#### The task
Look below for the line containing "forall i b, nth_error bs i = Some b ->"; from there, print each line exactly up to and including the line containing "(** * dstock-tools: the", and stop.

[Source data]
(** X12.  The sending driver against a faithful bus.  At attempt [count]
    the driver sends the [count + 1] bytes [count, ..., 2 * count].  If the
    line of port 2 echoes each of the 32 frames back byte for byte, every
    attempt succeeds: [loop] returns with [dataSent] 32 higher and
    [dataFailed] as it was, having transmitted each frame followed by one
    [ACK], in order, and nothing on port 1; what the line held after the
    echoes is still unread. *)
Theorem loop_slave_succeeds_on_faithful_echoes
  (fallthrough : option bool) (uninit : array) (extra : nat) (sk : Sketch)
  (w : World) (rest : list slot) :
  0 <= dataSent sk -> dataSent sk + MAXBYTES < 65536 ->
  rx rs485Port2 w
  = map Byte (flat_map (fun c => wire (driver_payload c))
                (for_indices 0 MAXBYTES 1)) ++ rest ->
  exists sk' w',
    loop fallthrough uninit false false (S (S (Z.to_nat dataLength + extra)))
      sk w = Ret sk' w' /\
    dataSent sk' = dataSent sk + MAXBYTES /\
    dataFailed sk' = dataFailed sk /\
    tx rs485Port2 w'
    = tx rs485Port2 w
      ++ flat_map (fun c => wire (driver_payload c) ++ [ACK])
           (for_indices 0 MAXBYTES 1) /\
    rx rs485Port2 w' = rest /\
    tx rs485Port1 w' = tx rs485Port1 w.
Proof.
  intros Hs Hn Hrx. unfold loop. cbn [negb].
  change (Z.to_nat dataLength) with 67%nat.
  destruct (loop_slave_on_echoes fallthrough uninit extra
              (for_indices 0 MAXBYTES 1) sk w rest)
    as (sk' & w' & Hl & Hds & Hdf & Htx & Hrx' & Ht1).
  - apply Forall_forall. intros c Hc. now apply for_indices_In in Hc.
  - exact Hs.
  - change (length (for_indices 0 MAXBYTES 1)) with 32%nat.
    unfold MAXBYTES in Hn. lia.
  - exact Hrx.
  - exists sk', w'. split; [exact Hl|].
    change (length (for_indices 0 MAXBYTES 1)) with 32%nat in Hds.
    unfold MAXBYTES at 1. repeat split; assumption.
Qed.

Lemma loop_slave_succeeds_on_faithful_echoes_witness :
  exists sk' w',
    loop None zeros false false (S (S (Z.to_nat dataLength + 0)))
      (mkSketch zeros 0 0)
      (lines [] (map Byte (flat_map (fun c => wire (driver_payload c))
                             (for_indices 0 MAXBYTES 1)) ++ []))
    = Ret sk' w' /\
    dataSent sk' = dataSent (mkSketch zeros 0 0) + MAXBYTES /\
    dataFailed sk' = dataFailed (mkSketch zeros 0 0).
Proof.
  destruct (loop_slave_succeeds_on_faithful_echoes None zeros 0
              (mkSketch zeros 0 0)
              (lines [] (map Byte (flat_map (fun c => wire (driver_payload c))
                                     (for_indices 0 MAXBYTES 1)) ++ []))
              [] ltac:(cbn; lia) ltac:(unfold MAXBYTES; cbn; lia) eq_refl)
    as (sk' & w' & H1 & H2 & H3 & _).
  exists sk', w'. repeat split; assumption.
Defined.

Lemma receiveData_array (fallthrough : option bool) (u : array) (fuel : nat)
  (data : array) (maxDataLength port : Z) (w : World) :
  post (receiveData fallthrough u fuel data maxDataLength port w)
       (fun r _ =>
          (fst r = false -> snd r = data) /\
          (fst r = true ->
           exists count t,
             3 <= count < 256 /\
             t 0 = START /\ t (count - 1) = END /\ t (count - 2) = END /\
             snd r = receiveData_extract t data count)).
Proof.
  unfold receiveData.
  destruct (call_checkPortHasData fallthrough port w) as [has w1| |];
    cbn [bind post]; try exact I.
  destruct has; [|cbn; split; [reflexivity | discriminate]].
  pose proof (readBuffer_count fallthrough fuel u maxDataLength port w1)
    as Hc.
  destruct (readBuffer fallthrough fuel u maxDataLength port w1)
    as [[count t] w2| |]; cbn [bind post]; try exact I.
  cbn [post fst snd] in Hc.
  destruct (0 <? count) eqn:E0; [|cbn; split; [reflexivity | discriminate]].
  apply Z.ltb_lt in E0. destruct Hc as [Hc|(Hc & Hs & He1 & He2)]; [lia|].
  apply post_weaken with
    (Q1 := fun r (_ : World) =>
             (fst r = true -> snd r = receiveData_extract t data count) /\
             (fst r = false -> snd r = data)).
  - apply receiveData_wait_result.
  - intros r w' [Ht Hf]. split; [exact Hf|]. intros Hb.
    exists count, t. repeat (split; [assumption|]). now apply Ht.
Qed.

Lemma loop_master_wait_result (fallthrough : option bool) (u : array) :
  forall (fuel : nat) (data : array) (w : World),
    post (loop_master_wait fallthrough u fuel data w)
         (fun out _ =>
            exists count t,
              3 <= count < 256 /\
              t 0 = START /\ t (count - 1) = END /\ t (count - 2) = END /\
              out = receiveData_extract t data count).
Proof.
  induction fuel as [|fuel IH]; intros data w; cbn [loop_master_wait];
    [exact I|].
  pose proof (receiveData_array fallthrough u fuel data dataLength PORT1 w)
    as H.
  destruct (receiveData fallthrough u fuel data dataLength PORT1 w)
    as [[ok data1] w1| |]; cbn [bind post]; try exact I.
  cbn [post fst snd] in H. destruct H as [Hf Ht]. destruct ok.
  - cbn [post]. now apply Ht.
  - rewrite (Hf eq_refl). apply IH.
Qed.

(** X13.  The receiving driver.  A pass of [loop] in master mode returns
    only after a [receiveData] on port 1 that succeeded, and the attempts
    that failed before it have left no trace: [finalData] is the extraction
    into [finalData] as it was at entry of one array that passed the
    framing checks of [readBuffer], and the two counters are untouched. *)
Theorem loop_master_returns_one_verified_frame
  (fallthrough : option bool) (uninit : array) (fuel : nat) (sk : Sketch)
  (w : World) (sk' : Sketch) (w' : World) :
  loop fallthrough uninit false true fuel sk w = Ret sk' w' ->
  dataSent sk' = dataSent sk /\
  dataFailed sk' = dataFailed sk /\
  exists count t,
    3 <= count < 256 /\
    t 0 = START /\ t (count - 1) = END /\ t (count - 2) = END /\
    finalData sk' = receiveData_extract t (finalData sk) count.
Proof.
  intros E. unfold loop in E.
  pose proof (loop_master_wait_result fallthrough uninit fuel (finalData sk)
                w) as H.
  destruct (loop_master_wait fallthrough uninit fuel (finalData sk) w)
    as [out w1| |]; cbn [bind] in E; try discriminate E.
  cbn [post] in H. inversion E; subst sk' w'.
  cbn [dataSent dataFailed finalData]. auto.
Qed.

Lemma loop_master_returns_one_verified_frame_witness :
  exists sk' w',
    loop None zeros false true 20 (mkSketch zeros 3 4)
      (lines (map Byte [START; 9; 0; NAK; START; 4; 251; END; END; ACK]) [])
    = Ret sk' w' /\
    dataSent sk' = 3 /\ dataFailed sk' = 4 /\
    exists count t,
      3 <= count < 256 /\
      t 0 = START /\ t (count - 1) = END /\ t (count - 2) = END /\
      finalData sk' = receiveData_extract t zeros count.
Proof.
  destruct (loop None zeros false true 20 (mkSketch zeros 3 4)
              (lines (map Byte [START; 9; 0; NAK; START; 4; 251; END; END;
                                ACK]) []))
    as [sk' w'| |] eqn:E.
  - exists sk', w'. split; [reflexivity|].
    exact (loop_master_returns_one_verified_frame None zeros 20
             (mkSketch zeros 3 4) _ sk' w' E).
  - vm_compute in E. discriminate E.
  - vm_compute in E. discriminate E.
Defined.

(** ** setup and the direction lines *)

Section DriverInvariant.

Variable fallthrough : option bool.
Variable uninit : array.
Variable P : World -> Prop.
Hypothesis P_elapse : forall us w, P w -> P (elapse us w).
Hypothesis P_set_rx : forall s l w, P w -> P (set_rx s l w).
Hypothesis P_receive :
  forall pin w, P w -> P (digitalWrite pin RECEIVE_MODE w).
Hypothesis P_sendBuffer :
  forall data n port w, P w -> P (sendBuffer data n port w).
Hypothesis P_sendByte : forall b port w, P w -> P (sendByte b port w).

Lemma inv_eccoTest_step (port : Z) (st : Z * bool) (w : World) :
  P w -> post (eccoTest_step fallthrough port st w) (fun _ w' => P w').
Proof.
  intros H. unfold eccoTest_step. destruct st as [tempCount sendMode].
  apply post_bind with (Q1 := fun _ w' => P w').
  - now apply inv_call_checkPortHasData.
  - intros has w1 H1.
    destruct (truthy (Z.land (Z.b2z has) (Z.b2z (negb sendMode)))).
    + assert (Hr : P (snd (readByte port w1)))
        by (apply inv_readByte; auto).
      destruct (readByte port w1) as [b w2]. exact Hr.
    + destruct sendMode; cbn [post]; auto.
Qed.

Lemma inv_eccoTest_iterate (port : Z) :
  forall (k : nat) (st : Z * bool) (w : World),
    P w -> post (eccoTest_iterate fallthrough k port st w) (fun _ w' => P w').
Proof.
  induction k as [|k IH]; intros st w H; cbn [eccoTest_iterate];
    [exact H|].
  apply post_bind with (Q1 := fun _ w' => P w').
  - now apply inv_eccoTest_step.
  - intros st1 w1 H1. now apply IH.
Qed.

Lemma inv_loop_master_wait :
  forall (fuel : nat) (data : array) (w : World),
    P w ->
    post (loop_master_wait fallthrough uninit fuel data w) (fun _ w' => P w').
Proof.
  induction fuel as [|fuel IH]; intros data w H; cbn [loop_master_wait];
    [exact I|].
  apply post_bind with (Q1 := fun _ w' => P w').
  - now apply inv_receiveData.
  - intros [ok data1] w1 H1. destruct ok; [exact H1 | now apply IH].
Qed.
---
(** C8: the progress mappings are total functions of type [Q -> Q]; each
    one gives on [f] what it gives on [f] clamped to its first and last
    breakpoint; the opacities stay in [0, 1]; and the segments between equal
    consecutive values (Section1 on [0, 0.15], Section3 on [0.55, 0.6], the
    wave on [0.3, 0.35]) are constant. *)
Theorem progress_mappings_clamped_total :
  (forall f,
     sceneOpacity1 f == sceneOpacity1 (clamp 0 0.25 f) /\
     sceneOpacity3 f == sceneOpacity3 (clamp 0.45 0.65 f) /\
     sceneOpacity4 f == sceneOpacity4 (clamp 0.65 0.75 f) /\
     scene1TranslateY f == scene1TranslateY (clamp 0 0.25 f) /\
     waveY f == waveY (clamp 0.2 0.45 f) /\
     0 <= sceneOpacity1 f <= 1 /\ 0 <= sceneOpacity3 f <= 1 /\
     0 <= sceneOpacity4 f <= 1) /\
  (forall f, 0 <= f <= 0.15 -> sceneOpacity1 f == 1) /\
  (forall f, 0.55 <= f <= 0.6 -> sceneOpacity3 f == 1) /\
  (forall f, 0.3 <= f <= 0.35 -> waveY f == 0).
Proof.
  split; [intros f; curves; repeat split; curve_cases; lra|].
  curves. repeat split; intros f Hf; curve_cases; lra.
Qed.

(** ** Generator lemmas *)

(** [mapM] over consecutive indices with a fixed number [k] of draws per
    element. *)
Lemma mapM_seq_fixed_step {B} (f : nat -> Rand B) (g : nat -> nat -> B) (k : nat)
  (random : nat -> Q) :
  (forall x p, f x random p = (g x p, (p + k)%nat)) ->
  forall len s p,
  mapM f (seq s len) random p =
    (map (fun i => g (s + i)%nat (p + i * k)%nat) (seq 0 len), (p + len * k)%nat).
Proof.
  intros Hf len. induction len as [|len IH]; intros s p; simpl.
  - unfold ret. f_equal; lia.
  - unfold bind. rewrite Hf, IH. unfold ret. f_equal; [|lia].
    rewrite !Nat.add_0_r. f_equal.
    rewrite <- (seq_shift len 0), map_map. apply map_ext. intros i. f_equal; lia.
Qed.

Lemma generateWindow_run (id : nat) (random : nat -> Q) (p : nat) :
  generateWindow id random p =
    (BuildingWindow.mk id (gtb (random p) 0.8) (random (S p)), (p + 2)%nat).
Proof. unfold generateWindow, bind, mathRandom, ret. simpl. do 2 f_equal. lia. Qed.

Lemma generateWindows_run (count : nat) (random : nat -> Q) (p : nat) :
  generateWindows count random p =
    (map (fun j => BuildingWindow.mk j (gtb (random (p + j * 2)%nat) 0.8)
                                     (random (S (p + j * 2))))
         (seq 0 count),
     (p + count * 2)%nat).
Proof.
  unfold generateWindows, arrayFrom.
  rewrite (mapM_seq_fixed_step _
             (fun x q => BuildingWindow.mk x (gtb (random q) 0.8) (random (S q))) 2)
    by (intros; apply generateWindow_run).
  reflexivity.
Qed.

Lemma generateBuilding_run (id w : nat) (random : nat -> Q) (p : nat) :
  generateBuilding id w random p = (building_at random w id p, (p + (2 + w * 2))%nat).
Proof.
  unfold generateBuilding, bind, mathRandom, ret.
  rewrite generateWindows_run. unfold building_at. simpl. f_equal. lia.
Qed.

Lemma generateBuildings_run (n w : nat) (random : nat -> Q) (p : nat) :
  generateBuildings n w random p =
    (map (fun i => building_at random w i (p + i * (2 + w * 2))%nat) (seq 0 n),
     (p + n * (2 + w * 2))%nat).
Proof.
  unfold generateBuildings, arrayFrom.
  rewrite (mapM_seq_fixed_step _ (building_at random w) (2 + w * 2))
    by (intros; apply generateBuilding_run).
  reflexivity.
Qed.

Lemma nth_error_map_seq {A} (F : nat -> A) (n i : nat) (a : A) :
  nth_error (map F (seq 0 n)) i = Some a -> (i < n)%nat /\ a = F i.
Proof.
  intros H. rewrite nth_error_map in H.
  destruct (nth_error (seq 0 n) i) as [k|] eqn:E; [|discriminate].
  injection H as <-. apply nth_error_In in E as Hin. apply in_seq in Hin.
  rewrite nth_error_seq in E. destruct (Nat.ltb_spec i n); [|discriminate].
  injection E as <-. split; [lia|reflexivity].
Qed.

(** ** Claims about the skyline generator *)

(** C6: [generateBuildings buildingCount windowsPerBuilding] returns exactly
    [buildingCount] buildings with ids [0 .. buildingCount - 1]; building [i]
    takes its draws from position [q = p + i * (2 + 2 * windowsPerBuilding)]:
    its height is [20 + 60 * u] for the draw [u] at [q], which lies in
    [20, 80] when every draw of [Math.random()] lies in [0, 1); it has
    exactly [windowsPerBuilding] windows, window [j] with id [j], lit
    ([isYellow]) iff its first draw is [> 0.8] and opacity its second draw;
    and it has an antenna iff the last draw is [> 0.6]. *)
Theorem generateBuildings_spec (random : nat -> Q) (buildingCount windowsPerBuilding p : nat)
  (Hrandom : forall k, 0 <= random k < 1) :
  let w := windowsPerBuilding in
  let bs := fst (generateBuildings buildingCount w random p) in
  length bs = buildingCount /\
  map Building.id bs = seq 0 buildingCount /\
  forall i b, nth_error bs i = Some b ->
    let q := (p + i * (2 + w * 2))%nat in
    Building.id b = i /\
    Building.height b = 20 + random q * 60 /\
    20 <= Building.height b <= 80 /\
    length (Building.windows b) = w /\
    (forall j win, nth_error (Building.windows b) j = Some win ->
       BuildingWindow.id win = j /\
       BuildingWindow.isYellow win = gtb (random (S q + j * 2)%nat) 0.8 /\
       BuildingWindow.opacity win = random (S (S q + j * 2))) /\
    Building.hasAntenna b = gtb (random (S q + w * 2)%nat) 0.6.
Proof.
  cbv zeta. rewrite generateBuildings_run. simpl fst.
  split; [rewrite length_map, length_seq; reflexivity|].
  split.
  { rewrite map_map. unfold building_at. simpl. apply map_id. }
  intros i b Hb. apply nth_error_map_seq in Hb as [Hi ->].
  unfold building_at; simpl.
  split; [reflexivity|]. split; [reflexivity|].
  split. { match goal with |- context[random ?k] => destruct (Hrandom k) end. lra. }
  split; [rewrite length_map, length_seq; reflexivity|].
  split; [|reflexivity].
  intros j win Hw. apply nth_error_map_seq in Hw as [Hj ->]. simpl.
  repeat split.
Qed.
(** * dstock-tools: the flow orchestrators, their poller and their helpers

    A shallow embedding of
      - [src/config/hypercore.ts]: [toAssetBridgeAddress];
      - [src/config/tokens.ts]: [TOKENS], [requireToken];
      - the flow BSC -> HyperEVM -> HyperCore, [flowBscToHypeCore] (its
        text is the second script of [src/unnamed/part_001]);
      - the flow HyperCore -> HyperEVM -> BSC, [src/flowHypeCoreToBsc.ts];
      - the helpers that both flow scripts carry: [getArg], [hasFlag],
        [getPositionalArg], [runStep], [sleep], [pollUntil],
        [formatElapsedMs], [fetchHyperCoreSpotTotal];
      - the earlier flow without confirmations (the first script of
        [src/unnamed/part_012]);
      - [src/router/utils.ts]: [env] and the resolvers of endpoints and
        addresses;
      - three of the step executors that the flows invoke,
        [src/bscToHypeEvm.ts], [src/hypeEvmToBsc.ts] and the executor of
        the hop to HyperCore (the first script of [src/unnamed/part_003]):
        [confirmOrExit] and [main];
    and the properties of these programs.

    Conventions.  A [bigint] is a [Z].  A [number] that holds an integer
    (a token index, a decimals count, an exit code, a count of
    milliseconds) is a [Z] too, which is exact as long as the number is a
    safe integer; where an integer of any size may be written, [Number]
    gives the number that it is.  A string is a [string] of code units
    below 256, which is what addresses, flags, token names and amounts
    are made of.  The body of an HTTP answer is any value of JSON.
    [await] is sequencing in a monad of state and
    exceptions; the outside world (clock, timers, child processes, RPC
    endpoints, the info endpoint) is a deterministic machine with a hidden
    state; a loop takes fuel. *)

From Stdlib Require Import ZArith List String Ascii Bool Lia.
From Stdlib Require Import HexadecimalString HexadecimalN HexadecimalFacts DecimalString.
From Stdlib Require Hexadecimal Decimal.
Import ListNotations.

#### Written response
  forall i b, nth_error bs i = Some b ->
    let q := (p + i * (2 + w * 2))%nat in
    Building.id b = i /\
    Building.height b = 20 + random q * 60 /\
    20 <= Building.height b <= 80 /\
    length (Building.windows b) = w /\
    (forall j win, nth_error (Building.windows b) j = Some win ->
       BuildingWindow.id win = j /\
       BuildingWindow.isYellow win = gtb (random (S q + j * 2)%nat) 0.8 /\
       BuildingWindow.opacity win = random (S (S q + j * 2))) /\
    Building.hasAntenna b = gtb (random (S q + w * 2)%nat) 0.6.
Proof.
  cbv zeta. rewrite generateBuildings_run. simpl fst.
  split; [rewrite length_map, length_seq; reflexivity|].
  split.
  { rewrite map_map. unfold building_at. simpl. apply map_id. }
  intros i b Hb. apply nth_error_map_seq in Hb as [Hi ->].
  unfold building_at; simpl.
  split; [reflexivity|]. split; [reflexivity|].
  split. { match goal with |- context[random ?k] => destruct (Hrandom k) end. lra. }
  split; [rewrite length_map, length_seq; reflexivity|].
  split; [|reflexivity].
  intros j win Hw. apply nth_error_map_seq in Hw as [Hj ->]. simpl.
  repeat split.
Qed.
(** * dstock-tools: the flow orchestrators, their poller and their helpers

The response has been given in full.